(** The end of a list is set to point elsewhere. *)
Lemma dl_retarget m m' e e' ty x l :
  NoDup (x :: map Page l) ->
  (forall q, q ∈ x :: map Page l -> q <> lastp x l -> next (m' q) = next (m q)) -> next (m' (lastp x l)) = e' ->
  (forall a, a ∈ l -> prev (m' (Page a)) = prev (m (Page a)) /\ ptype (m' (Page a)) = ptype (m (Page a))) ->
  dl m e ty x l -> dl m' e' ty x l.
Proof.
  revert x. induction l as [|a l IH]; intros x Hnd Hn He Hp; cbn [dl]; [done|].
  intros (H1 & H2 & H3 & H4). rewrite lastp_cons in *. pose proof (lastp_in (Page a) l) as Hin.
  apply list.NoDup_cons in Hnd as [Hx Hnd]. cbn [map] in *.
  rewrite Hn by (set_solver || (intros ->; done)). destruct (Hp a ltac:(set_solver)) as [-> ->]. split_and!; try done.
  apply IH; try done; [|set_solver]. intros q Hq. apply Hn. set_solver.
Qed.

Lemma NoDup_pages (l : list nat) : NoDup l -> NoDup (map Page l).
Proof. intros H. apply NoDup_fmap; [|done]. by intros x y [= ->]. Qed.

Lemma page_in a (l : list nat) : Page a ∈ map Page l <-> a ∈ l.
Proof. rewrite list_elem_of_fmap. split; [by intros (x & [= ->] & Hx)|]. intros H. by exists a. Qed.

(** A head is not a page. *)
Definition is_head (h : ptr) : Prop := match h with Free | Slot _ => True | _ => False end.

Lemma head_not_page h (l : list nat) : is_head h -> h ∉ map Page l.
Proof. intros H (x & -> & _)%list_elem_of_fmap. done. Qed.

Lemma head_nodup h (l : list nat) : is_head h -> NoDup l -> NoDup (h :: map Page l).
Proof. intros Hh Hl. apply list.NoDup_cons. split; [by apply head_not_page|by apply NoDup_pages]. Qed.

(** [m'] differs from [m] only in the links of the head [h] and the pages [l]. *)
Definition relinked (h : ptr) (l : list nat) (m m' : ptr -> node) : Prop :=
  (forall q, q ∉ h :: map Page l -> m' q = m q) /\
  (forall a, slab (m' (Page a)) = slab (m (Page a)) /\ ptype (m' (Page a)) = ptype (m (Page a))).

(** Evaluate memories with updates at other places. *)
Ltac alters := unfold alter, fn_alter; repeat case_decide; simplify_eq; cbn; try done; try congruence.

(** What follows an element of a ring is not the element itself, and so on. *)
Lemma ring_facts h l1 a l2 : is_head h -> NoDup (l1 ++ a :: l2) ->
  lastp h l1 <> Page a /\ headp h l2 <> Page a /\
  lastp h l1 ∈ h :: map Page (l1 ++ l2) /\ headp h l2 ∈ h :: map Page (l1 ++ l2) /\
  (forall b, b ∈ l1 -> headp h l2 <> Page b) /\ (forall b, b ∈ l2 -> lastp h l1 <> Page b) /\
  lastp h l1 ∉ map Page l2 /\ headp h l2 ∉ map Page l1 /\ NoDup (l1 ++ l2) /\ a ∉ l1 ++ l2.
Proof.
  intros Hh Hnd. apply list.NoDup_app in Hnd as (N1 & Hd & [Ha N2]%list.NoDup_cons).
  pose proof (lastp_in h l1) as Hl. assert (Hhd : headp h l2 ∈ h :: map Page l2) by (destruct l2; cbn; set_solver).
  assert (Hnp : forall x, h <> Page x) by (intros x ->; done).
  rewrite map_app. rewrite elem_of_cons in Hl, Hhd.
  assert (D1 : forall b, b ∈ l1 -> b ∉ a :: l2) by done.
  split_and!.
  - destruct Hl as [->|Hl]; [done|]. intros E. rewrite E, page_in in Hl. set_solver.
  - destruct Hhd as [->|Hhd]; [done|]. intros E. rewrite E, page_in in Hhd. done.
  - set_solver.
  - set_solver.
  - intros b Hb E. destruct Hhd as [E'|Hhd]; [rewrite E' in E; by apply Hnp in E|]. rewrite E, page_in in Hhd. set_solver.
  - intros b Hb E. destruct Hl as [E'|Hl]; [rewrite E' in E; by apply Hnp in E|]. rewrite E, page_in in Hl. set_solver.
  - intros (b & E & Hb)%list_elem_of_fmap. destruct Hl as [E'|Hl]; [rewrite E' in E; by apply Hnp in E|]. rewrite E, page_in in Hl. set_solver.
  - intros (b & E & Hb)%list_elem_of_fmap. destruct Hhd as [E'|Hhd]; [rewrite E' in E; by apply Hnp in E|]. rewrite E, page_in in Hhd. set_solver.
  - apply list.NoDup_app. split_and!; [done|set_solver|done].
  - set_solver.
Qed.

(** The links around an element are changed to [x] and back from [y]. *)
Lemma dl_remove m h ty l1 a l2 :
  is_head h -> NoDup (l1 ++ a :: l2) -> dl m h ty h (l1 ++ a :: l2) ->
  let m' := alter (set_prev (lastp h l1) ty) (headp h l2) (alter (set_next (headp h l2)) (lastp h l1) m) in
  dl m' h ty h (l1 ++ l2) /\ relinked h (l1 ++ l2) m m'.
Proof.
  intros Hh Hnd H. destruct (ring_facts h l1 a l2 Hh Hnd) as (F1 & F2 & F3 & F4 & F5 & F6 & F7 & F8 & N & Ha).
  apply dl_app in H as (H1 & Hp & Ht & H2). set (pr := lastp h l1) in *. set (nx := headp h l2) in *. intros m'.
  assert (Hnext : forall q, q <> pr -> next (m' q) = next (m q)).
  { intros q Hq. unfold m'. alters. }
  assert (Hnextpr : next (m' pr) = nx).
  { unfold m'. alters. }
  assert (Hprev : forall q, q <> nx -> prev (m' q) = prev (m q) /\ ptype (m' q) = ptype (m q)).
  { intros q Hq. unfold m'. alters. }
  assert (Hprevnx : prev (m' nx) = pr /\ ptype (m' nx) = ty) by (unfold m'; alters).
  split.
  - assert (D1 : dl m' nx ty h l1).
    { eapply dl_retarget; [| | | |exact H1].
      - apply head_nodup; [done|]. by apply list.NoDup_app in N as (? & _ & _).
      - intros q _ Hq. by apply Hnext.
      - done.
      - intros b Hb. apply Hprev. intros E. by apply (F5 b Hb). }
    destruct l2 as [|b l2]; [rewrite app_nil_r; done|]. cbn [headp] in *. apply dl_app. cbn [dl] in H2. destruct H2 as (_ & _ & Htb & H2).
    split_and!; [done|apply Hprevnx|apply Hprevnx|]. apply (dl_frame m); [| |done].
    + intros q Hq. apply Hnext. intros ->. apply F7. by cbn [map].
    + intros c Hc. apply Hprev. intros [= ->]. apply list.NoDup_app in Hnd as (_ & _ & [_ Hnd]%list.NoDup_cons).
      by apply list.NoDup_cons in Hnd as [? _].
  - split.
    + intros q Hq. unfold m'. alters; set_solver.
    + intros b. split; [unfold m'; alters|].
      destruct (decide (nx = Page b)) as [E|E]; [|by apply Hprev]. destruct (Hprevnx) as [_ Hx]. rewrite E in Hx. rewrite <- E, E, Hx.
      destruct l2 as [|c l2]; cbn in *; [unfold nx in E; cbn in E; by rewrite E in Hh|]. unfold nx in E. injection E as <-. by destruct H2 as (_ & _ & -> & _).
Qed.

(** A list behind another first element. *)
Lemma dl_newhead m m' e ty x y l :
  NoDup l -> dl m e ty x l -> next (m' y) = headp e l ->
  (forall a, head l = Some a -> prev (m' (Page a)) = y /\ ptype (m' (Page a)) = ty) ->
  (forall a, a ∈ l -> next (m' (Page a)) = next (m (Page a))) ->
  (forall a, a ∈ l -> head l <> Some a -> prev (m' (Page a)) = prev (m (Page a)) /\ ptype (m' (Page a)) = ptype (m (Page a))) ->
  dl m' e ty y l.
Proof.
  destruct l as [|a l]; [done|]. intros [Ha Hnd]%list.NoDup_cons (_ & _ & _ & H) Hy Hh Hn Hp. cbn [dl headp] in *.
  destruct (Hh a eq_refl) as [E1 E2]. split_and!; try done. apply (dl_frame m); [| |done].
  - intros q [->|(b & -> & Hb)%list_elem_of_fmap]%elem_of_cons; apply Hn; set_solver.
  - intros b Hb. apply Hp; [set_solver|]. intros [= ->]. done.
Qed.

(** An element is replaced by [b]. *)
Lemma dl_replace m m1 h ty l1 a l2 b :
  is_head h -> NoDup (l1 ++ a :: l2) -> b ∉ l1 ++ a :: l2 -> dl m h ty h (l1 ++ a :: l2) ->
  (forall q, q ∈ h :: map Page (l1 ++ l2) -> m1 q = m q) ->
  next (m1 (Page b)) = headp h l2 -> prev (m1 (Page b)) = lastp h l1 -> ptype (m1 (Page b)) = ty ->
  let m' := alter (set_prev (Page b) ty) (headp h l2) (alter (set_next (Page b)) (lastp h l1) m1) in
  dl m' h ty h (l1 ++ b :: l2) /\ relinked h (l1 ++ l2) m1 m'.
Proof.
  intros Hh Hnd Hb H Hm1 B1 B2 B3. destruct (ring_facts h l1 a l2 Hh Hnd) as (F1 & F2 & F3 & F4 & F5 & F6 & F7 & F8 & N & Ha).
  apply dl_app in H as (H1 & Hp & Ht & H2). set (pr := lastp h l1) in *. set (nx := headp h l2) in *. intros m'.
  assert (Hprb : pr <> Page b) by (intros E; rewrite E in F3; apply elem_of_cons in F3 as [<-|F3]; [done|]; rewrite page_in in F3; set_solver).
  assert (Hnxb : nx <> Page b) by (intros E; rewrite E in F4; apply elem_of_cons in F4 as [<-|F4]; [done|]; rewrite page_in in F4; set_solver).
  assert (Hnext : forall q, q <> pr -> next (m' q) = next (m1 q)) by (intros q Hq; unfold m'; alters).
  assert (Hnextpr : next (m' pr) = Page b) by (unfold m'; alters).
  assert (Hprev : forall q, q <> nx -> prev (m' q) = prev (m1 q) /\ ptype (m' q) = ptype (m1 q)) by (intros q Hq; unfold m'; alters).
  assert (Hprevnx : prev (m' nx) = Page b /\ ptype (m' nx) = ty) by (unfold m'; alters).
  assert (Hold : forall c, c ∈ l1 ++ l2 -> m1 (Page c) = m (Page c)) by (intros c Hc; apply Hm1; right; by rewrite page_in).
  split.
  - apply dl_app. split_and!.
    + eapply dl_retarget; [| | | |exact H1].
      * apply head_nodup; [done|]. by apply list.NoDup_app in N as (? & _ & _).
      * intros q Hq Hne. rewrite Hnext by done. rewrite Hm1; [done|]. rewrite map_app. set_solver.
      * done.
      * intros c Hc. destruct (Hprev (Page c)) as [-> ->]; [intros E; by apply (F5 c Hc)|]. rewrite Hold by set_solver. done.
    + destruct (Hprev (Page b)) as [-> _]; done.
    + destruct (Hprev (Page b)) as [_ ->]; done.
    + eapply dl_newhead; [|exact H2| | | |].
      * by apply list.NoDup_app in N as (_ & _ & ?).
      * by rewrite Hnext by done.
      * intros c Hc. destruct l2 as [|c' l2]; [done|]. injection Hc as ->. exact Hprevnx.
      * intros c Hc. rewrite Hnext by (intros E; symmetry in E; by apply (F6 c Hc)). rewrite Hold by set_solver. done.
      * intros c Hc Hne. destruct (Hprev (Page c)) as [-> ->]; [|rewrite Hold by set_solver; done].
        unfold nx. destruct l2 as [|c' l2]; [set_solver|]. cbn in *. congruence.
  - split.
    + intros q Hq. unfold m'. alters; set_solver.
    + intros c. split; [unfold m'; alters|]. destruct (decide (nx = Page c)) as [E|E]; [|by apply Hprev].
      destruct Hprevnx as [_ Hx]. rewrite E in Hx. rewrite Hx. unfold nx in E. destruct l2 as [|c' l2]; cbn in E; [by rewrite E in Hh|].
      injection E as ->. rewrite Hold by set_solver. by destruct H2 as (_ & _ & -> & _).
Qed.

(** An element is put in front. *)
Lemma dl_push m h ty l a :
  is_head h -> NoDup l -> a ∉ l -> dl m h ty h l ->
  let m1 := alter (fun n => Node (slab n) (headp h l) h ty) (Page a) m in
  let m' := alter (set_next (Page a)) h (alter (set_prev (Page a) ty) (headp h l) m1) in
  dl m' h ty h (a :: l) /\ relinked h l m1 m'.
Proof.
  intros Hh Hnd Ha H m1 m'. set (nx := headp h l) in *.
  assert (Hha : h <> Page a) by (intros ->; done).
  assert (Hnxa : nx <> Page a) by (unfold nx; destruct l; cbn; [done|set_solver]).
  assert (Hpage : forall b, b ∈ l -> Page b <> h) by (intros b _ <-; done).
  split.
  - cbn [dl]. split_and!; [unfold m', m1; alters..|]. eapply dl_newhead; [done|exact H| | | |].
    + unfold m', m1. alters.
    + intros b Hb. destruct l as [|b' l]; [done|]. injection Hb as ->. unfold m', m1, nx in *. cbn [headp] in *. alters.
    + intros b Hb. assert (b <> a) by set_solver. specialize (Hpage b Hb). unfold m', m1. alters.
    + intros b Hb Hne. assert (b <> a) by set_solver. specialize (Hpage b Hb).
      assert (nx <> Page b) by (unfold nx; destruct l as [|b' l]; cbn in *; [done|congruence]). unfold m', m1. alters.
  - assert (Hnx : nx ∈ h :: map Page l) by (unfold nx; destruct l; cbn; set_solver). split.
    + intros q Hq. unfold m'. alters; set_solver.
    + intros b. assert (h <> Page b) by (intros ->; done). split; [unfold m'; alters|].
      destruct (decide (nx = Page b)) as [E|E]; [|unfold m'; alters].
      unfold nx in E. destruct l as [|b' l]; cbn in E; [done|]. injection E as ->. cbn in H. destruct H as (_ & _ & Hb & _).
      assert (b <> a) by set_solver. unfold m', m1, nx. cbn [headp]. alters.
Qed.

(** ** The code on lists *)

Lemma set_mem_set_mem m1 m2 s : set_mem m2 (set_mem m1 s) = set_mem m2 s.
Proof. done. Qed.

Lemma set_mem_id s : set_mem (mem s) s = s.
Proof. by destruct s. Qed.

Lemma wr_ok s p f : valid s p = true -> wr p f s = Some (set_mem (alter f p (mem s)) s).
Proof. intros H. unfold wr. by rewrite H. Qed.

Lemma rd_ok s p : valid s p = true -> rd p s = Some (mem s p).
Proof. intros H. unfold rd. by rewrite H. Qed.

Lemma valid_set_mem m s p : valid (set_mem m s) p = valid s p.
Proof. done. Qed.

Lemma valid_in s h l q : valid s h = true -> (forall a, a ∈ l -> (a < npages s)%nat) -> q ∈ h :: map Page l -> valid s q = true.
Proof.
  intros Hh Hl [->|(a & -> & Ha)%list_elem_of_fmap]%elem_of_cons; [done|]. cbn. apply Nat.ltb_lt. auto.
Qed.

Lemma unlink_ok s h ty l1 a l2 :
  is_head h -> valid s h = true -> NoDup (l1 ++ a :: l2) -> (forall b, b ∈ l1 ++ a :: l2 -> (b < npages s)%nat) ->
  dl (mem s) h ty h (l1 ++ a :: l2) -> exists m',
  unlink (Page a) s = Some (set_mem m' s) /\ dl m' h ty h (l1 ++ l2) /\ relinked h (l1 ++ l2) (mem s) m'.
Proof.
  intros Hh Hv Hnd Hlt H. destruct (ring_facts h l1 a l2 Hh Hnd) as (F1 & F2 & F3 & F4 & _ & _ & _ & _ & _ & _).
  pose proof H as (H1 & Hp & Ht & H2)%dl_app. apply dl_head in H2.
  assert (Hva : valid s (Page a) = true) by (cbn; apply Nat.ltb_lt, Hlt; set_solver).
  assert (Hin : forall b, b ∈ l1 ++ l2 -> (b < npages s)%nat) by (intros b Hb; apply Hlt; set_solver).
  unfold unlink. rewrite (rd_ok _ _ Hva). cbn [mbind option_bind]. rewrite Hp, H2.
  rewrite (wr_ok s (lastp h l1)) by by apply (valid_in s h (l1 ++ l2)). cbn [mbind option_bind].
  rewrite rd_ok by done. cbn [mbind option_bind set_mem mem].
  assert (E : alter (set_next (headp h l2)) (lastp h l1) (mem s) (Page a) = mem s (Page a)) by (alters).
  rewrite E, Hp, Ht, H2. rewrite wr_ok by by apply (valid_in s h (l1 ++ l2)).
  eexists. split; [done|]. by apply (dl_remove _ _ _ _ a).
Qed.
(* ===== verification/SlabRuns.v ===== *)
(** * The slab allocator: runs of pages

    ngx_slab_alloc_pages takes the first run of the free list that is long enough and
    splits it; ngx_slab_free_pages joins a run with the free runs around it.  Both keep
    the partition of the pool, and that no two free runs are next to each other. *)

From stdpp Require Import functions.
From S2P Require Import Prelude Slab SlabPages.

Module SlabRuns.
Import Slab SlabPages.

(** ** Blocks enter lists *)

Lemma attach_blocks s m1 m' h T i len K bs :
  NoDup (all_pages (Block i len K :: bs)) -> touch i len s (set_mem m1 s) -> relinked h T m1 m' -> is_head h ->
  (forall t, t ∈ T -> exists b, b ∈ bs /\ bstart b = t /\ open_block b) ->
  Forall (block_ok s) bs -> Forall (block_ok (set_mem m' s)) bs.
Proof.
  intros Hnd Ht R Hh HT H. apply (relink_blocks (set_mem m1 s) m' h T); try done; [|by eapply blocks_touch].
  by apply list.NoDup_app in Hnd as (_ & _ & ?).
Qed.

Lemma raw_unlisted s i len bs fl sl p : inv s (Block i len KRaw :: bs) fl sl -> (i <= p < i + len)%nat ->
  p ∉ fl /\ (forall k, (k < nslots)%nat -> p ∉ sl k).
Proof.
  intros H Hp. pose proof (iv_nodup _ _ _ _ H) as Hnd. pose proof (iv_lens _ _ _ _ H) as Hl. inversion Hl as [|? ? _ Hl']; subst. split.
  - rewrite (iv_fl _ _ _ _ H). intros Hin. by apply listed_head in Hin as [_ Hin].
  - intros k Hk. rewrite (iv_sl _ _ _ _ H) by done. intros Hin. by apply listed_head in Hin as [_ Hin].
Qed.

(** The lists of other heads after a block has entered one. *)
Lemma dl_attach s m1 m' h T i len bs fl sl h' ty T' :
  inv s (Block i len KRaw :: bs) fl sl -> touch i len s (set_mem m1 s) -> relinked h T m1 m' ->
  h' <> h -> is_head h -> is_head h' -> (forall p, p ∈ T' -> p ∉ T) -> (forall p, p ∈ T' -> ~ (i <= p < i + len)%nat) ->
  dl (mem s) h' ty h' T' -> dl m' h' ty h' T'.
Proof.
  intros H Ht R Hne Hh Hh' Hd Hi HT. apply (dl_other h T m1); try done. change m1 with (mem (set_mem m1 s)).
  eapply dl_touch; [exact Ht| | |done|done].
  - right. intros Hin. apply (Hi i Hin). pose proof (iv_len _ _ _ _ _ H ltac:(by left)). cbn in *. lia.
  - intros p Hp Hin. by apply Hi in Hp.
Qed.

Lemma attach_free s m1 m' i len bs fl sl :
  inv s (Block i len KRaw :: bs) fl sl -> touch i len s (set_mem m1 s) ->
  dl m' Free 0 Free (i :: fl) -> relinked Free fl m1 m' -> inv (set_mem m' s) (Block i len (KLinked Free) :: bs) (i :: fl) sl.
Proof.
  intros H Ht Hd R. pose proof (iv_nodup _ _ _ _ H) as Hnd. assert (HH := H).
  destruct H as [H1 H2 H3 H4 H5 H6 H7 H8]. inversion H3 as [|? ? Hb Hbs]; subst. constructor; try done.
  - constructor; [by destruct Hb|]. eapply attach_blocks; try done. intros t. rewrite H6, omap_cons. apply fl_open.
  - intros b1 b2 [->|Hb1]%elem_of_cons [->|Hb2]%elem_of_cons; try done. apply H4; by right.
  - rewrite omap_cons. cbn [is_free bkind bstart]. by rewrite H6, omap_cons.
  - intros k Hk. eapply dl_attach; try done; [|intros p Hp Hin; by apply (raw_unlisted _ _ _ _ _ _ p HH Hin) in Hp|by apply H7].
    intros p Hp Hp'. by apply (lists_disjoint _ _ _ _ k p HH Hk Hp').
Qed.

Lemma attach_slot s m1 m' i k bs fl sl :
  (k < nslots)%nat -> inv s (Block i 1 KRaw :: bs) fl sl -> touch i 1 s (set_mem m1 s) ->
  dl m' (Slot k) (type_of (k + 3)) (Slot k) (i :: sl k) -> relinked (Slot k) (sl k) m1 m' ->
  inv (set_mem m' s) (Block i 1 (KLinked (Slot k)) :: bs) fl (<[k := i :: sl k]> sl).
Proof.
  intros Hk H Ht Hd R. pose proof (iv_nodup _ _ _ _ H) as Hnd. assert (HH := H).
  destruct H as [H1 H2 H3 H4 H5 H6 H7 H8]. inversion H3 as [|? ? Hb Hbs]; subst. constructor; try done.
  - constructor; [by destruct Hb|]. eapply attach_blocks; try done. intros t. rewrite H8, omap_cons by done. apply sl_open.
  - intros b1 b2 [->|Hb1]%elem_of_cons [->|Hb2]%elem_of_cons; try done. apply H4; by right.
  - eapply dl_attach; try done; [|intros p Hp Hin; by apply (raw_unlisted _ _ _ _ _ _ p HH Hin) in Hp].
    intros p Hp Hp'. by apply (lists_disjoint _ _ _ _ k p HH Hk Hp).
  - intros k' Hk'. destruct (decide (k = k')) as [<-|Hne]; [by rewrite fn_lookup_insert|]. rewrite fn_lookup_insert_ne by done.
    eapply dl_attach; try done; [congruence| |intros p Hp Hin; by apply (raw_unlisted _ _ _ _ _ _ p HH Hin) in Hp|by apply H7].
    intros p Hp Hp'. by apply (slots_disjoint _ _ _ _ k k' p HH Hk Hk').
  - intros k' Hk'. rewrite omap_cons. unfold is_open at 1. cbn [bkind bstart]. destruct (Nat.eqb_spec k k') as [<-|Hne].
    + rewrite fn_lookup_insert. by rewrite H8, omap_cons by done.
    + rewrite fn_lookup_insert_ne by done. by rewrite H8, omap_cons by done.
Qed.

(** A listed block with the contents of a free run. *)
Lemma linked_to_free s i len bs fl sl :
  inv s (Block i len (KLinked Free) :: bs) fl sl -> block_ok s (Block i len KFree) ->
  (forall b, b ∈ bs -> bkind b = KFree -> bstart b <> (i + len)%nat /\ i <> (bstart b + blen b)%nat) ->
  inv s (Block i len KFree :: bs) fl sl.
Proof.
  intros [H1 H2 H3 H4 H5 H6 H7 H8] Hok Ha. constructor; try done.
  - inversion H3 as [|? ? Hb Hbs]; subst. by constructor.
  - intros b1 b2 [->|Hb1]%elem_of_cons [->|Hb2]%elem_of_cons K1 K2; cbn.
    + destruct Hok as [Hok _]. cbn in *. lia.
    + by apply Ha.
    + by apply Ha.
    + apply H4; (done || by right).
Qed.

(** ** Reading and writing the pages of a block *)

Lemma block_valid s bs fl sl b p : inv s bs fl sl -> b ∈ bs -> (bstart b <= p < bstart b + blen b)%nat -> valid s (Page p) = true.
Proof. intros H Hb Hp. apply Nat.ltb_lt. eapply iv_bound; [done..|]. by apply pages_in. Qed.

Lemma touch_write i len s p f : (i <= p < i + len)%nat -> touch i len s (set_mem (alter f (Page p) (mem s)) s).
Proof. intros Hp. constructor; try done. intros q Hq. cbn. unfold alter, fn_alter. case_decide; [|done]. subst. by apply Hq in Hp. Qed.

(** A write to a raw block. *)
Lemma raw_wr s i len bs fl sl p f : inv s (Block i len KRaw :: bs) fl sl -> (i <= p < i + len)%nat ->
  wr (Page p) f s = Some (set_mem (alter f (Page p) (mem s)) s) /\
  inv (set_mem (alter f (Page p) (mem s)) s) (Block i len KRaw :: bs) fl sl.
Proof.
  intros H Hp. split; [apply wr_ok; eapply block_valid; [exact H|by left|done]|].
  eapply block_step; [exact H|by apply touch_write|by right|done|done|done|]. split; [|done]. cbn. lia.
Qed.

########################################

Task description ::
Only the lines above, from the first through the one holding "(forall a, a ∈ l -> prev", are to be output, and they must be copied exactly.

Solved problem ::
(** The end of a list is set to point elsewhere. *)
Lemma dl_retarget m m' e e' ty x l :
  NoDup (x :: map Page l) ->
  (forall q, q ∈ x :: map Page l -> q <> lastp x l -> next (m' q) = next (m q)) -> next (m' (lastp x l)) = e' ->
  (forall a, a ∈ l -> prev (m' (Page a)) = prev (m (Page a)) /\ ptype (m' (Page a)) = ptype (m (Page a))) ->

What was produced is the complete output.